Study material =
Notation seg := (phdr_at m0 file).
Definition seg_dst (i : Z) : Z := wrap32 (p_vaddr (phdr_at m0 file i) + offset).
Definition in_seg (i a : Z) : bool := in_bytes (seg_dst i) (p_memsz (phdr_at m0 file i)) a.
(** What the byte at [a] of segment [i] is to be. *)
Definition seg_byte (i a : Z) : Z :=
  if in_bytes (seg_dst i) (p_filesz (phdr_at m0 file i)) a then byte_in m0 (file + p_offset (phdr_at m0 file i) + (a - seg_dst i)) else 0.

(** The segments lie in the place for the image, beside each other and beside the file. *)
Record placed : Prop := {
  pl_range : 0 ≤ lp ∧ 0 ≤ size ∧ lp + size ≤ 2 ^ 32;
  pl_segs : ∀ i, 0 ≤ i < e_phnum m0 file → 0 < p_memsz (seg i) → lp ≤ seg_dst i ∧ seg_dst i + p_memsz (seg i) ≤ lp + size;
  pl_apart : file + len ≤ lp ∨ lp + size ≤ file;
  pl_disjoint : ∀ i j a, 0 ≤ i < e_phnum m0 file → 0 ≤ j < e_phnum m0 file → in_seg i a = true → in_seg j a = true → i = j
}.
Hypothesis Hpl : placed.

Lemma wp_load_segment i (Q : unit → boot_sys → Prop) s : same_file file len m0 (phys s) → 0 ≤ i < e_phnum m0 file →
  (∀ s', s' = s <| phys := phys s' |> → same_file file len m0 (phys s') →
     (∀ a, byte_in (phys s') a = if in_seg i a then seg_byte i a else byte_in (phys s) a) → Q tt s') →
  wp (load_segment file offset i) Q s.
Proof.
  intros Hsame Hi HQ. destruct Hok as [_ (Hf & Hfl & _) _ Hsegs], Hpl as [(Hl0 & Hs0 & Hl32) Hin Hap _]. specialize (Hsegs i Hi) as (Hfm & Hoff & Hv). specialize (Hin i Hi).
  destruct (phdr_place m0 file len Hok i Hi) as (Ep & _). destruct (phdr_range m0 file len Hok (file + e_phoff m0 file + 32 * i)) as (Ho & _ & Hfs & Hms).
  rewrite <- Ep in Ho, Hfs, Hms. unfold is_word in Ho, Hfs, Hms. change word_mod with (2 ^ 32) in *.
  assert (Hd : 0 ≤ seg_dst i < 2 ^ 32) by apply wrap32_range.
  unfold load_segment. apply wp_bind, wp_gets. rewrite (same_phdr m0 file len Hok (phys s) i Hsame Hi). set (p := phdr_at m0 file i) in *. fold (seg_dst i).
  rewrite (wrap32_small (file + p_offset p)) by (unfold is_word; change word_mod with (2 ^ 32); lia).
  apply wp_bind, wp_modify. set (s1 := s <| phys ::= _ |>).
  assert (H1 : ∀ a, byte_in (phys s1) a = if in_bytes (seg_dst i) (p_filesz p) a then byte_in (phys s) (file + p_offset p + (a - seg_dst i)) else byte_in (phys s) a).
  { intros a. change (phys s1) with (copy_bytes (Z.to_nat (p_filesz p)) (seg_dst i) (file + p_offset p) (phys s)). rewrite copy_bytes_spec by lia. by rewrite Z2Nat.id by lia. }
  assert (Hout : ∀ k, file ≤ k < file + len → in_bytes (seg_dst i) (p_memsz p) k = false).
  { intros k Hk. apply not_true_iff_false. rewrite in_bytes_spec. lia. }
  assert (Hsub : ∀ a, in_bytes (seg_dst i) (p_filesz p) a = true → in_bytes (seg_dst i) (p_memsz p) a = true) by (intros a; rewrite !in_bytes_spec; lia).
  assert (Hsame1 : same_file file len m0 (phys s1)).
  { intros k Hk. rewrite H1. destruct (in_bytes (seg_dst i) (p_filesz p) k) eqn:E; [apply Hsub in E; by rewrite Hout in E|by apply Hsame]. }
  apply wp_bind, wp_gets. rewrite (same_phdr m0 file len Hok (phys s1) i Hsame1 Hi). fold p. unfold memset0. apply wp_modify.
  assert (H2 : ∀ a, byte_in (zero_bytes (Z.to_nat (wrap32 (p_memsz p - p_filesz p))) (wrap32 (seg_dst i + p_filesz p)) (phys s1)) a =
    if in_bytes (seg_dst i) (p_memsz p) a then seg_byte i a else byte_in (phys s) a).
  { intros a. rewrite (wrap32_small (p_memsz p - p_filesz p)) by (unfold is_word; change word_mod with (2 ^ 32); lia).
    destruct (Z.eq_dec (p_memsz p) (p_filesz p)) as [E|E].
    - rewrite E, Z.sub_diag. cbn [Z.to_nat zero_bytes]. rewrite H1. unfold seg_byte. fold p. destruct (in_bytes _ _ a) eqn:Ea; [|done]. apply Hsame. apply in_bytes_spec in Ea. lia.
    - rewrite (wrap32_small (seg_dst i + p_filesz p)) by (unfold is_word; change word_mod with (2 ^ 32); lia). rewrite zero_bytes_spec, Z2Nat.id, H1 by lia. unfold seg_byte. fold p.
      destruct (in_bytes (seg_dst i + p_filesz p) (p_memsz p - p_filesz p) a) eqn:Ea, (in_bytes (seg_dst i) (p_filesz p) a) eqn:Eb, (in_bytes (seg_dst i) (p_memsz p) a) eqn:Ec; try done.
      all: bytes_facts; try lia. apply Hsame. lia. }
  apply HQ; [done| |exact H2]. intros k Hk. etransitivity; [apply H2|]. rewrite Hout by done. by apply Hsame.
Qed.

(** The byte at [a] after the first [n] segments. *)
Fixpoint loaded (n : nat) (a : Z) : Z :=
  match n with O => byte_in m0 a | S n => if in_seg (Z.of_nat n) a then seg_byte (Z.of_nat n) a else loaded n a end.

Lemma wp_elf_load_from n : ∀ fuel i s, Z.of_nat i + Z.of_nat n = e_phnum m0 file → (n ≤ fuel)%nat → same_file file len m0 (phys s) →
  (∀ a, byte_in (phys s) a = loaded i a) →
  wp (elf_load_from fuel file offset (Z.of_nat i)) (λ _ s', s' = s <| phys := phys s' |> ∧ ∀ a, byte_in (phys s') a = loaded (i + n) a) s.
Proof.
  induction n as [|n IH]; intros fuel i s Hn Hfuel Hsame Hb.
  - destruct fuel; cbn [elf_load_from]; apply wp_bind, wp_gets; rewrite (same_phnum m0 file len Hok _ Hsame); (destruct (Z.ltb_spec (Z.of_nat i) (e_phnum m0 file)); [lia|]);
      apply wp_ret; (split; [by destruct s|by rewrite Nat.add_0_r]).
  - destruct fuel as [|fuel]; [lia|]. cbn [elf_load_from]. apply wp_bind, wp_gets. rewrite (same_phnum m0 file len Hok _ Hsame).
    destruct (Z.ltb_spec (Z.of_nat i) (e_phnum m0 file)); [|lia]. cbn [negb]. apply wp_bind, wp_load_segment; [done|lia|].
    intros s1 E1 Hsame1 Hb1. replace (Z.of_nat i + 1) with (Z.of_nat (S i)) by lia.
    eapply wp_mono; [apply (IH fuel (S i) s1); [lia|lia|done|]|].
    + intros a. rewrite Hb1, Hb. done.
    + intros _ s' [E' Hb']. split; [rewrite E', E1; by destruct s|]. intros a. rewrite Hb'. f_equal. lia.
Qed.

Lemma loaded_in n i a : (n ≤ Z.to_nat (e_phnum m0 file))%nat → 0 ≤ i < Z.of_nat n → in_seg i a = true → loaded n a = seg_byte i a.
Proof.
  induction n as [|n IH]; intros Hn Hi Ha; [lia|]. cbn [loaded]. destruct (in_seg (Z.of_nat n) a) eqn:E.
  - assert (i = Z.of_nat n) as ->; [|done]. apply (pl_disjoint Hpl i (Z.of_nat n) a); try done; lia.
  - apply IH; [lia| |done]. destruct (Z.eq_dec i (Z.of_nat n)) as [->|]; [congruence|lia].
Qed.

Lemma loaded_out n a : (∀ i, 0 ≤ i < Z.of_nat n → in_seg i a = false) → loaded n a = byte_in m0 a.
Proof. induction n as [|n IH]; intros H; [done|]. cbn [loaded]. rewrite H by lia. apply IH. intros i Hi. apply H. lia. Qed.

Lemma wp_elf_load s : phys s = m0 →
  wp (elf_load file offset) (λ _ s', s' = s <| phys := phys s' |> ∧
    (∀ i a, 0 ≤ i < e_phnum m0 file → in_seg i a = true → byte_in (phys s') a = seg_byte i a) ∧
    ∀ a, (∀ i, 0 ≤ i < e_phnum m0 file → in_seg i a = false) → byte_in (phys s') a = byte_in m0 a) s.
Proof.
  intros Es. pose proof (phnum_range m0 file len Hok) as Hr. unfold elf_load. change 0 with (Z.of_nat 0).
  eapply wp_mono; [apply (wp_elf_load_from (Z.to_nat (e_phnum m0 file))); [lia|lia|by rewrite Es|by rewrite Es]|].
  intros _ s' [E Hb]. split; [done|]. split.
  - intros i a Hi Ha. rewrite Hb. apply loaded_in; [lia|lia|done].
  - intros a Ha. rewrite Hb. apply loaded_out. intros i Hi. apply Ha. lia.
Qed.
End loading.

(** ** Bounds of the image *)

Lemma grow_bounds_spec p r : is_word (p_vaddr p) → 0 ≤ p_memsz p → p_vaddr p + p_memsz p < 2 ^ 32 → 0 ≤ r_start r → 0 ≤ r_end r < 2 ^ 32 →
  let r' := grow_bounds p r in 0 ≤ r_start r' ≤ r_start r ∧ r_end r ≤ r_end r' < 2 ^ 32 ∧
    (0 < p_memsz p → r_start r' ≤ p_vaddr p ∧ p_vaddr p + p_memsz p ≤ r_end r') ∧ (r_end r = 0 ∨ r_start r < r_end r → r_end r' = 0 ∨ r_start r' < r_end r').
Proof.
  intros [Hv _] Hm Hw Hs He. unfold grow_bounds. destruct (Z.ltb_spec 0 (p_memsz p)); [|cbn; lia]. cbn [r_start r_end].
  rewrite wrap32_small by (unfold is_word; change word_mod with (2 ^ 32); lia).
  destruct (Z.ltb_spec (p_vaddr p) (r_start r)), (Z.ltb_spec (r_end r) (p_vaddr p + p_memsz p)); lia.
Qed.

Lemma bounds_from_spec m0 file len n : elf_ok m0 file len → ∀ i r, 0 ≤ i → i + Z.of_nat n ≤ e_phnum m0 file → 0 ≤ r_start r → 0 ≤ r_end r < 2 ^ 32 →
  let r' := bounds_from n m0 file i r in 0 ≤ r_start r' ≤ r_start r ∧ r_end r ≤ r_end r' < 2 ^ 32 ∧
    (∀ j, i ≤ j < i + Z.of_nat n → 0 < p_memsz (phdr_at m0 file j) →
       r_start r' ≤ p_vaddr (phdr_at m0 file j) ∧ p_vaddr (phdr_at m0 file j) + p_memsz (phdr_at m0 file j) ≤ r_end r') ∧
    (r_end r = 0 ∨ r_start r < r_end r → r_end r' = 0 ∨ r_start r' < r_end r').
Proof.
  intros Hok. induction n as [|n IH]; intros i r Hi Hn Hs He; cbn [bounds_from]; [cbn; split_and!; lia|].
  destruct (phdr_place m0 file len Hok i) as (Ep & _); [lia|]. destruct (phdr_range m0 file len Hok (file + e_phoff m0 file + 32 * i)) as (_ & Hv & _ & Hms0).
  pose proof (proj1 Hms0) as Hms. rewrite <- Ep in Hv, Hms. destruct (el_segs _ _ _ Hok i) as (_ & _ & Hw); [lia|].
  destruct (grow_bounds_spec (phdr_at m0 file i) r Hv Hms Hw Hs He) as (G1 & G2 & G3 & G4). set (r1 := grow_bounds _ _) in *.
  destruct (IH (i + 1) r1) as (H1 & H2 & H3 & H4); [lia..|]. split_and!; [lia..| |tauto].
  intros j Hj Hm. destruct (Z.eq_dec j i) as [->|Hne]; [specialize (G3 Hm); lia|apply H3; [lia|done]].
Qed.

Lemma bounds_spec m0 file len : elf_ok m0 file len → let v := elf_getMemoryBounds m0 file in
  0 ≤ r_start v ∧ 0 ≤ r_end v < 2 ^ 32 ∧ (r_end v = 0 ∨ r_start v < r_end v) ∧
  ∀ i, 0 ≤ i < e_phnum m0 file → 0 < p_memsz (phdr_at m0 file i) →
    r_start v ≤ p_vaddr (phdr_at m0 file i) ∧ p_vaddr (phdr_at m0 file i) + p_memsz (phdr_at m0 file i) ≤ r_end v.
Proof.
  intros Hok. pose proof (phnum_range m0 file len Hok) as Hr.
  destruct (bounds_from_spec m0 file len (Z.to_nat (e_phnum m0 file)) Hok 0 (mk_region 0xffffffff 0)) as (H1 & H2 & H3 & H4); [lia|cbn [r_start r_end]; lia..|].
  cbv zeta. unfold elf_getMemoryBounds. cbn [r_start r_end] in *. split_and!; try lia. intros i Hi. apply H3. lia.
Qed.

(** ** The image in its place *)

Definition image_end (m0 : gmap Z Z) (file : Z) : Z := ROUND_UP (r_end (elf_getMemoryBounds m0 file)) 12.
Definition image_size (m0 : gmap Z Z) (file : Z) : Z := wrap32 (image_end m0 file - r_start (elf_getMemoryBounds m0 file)).

(** The tests of [load_boot_module] before it looks for a place. *)
Definition acceptable (m0 : gmap Z Z) (file : Z) : bool :=
  let v := elf_getMemoryBounds m0 file in
  elf_checkFile m0 file && negb (r_end v =? 0) && (r_start v mod 4096 =? 0) && negb (PPTR_USER_TOP <? wrap32 (image_end m0 file + 2 * BIT 12))
  && negb ((e_entry m0 file <? r_start v) || (image_end m0 file <=? e_entry m0 file)).

Lemma image_bounds m0 file len : elf_ok m0 file len → acceptable m0 file = true → let v := elf_getMemoryBounds m0 file in
  image_size m0 file = image_end m0 file - r_start v ∧ 0 ≤ r_start v < image_end m0 file ∧ r_end v ≤ image_end m0 file < 2 ^ 32 ∧
  image_size m0 file mod 4096 = 0 ∧ r_start v ≤ e_entry m0 file < image_end m0 file.
Proof.
  intros Hok Hacc v. destruct (bounds_spec m0 file len Hok) as (H1 & H2 & H3 & _). fold v in H1, H2, H3. unfold acceptable in Hacc. fold v in Hacc.
  apply andb_true_iff in Hacc as [Hacc He]. apply andb_true_iff in Hacc as [Hacc _]. apply andb_true_iff in Hacc as [Hacc Ha%Z.eqb_eq]. apply andb_true_iff in Hacc as [_ Hz].
  apply negb_true_iff, Z.eqb_neq in Hz. apply negb_true_iff, orb_false_iff in He as [He1%Z.ltb_ge He2%Z.leb_gt].
  destruct (ROUND_UP_done (r_end v) 12) as (q & Hq & Hq32 & E); [lia..|]. change (ROUND_UP (r_end v) 12) with (image_end m0 file) in E. change (2 ^ 12) with 4096 in *.
  assert (Hne : 4096 * q < 2 ^ 32).
  { destruct (Z.eq_dec (4096 * q) (2 ^ 32)) as [Eq|]; [|lia]. rewrite Eq, Z.mod_same in E by lia. lia. }
  rewrite Z.mod_small in E by lia. assert (Hs : image_size m0 file = image_end m0 file - r_start v) by (apply wrap32_small; unfold is_word; change word_mod with (2 ^ 32); lia).
  split_and!; try lia. rewrite Hs, E, Zminus_mod, Ha, Z.mul_comm, Z.mod_mul by lia. done.
Qed.

(** The segments do not share addresses. *)
Definition segs_apart (m0 : gmap Z Z) (file : Z) : Prop := ∀ i j a, 0 ≤ i < e_phnum m0 file → 0 ≤ j < e_phnum m0 file →
  in_bytes (p_vaddr (phdr_at m0 file i)) (p_memsz (phdr_at m0 file i)) a = true →
  in_bytes (p_vaddr (phdr_at m0 file j)) (p_memsz (phdr_at m0 file j)) a = true → i = j.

What is expected = Return exactly the lines above from the line that has "assert (Hne : 4096 * q < 2 ^ 32)." through the line that has "rewrite Z.mod_small in", inclusive, and nothing else.

Answer below =
  assert (Hne : 4096 * q < 2 ^ 32).
  { destruct (Z.eq_dec (4096 * q) (2 ^ 32)) as [Eq|]; [|lia]. rewrite Eq, Z.mod_same in E by lia. lia. }
  rewrite Z.mod_small in E by lia. assert (Hs : image_size m0 file = image_end m0 file - r_start v) by (apply wrap32_small; unfold is_word; change word_mod with (2 ^ 32); lia).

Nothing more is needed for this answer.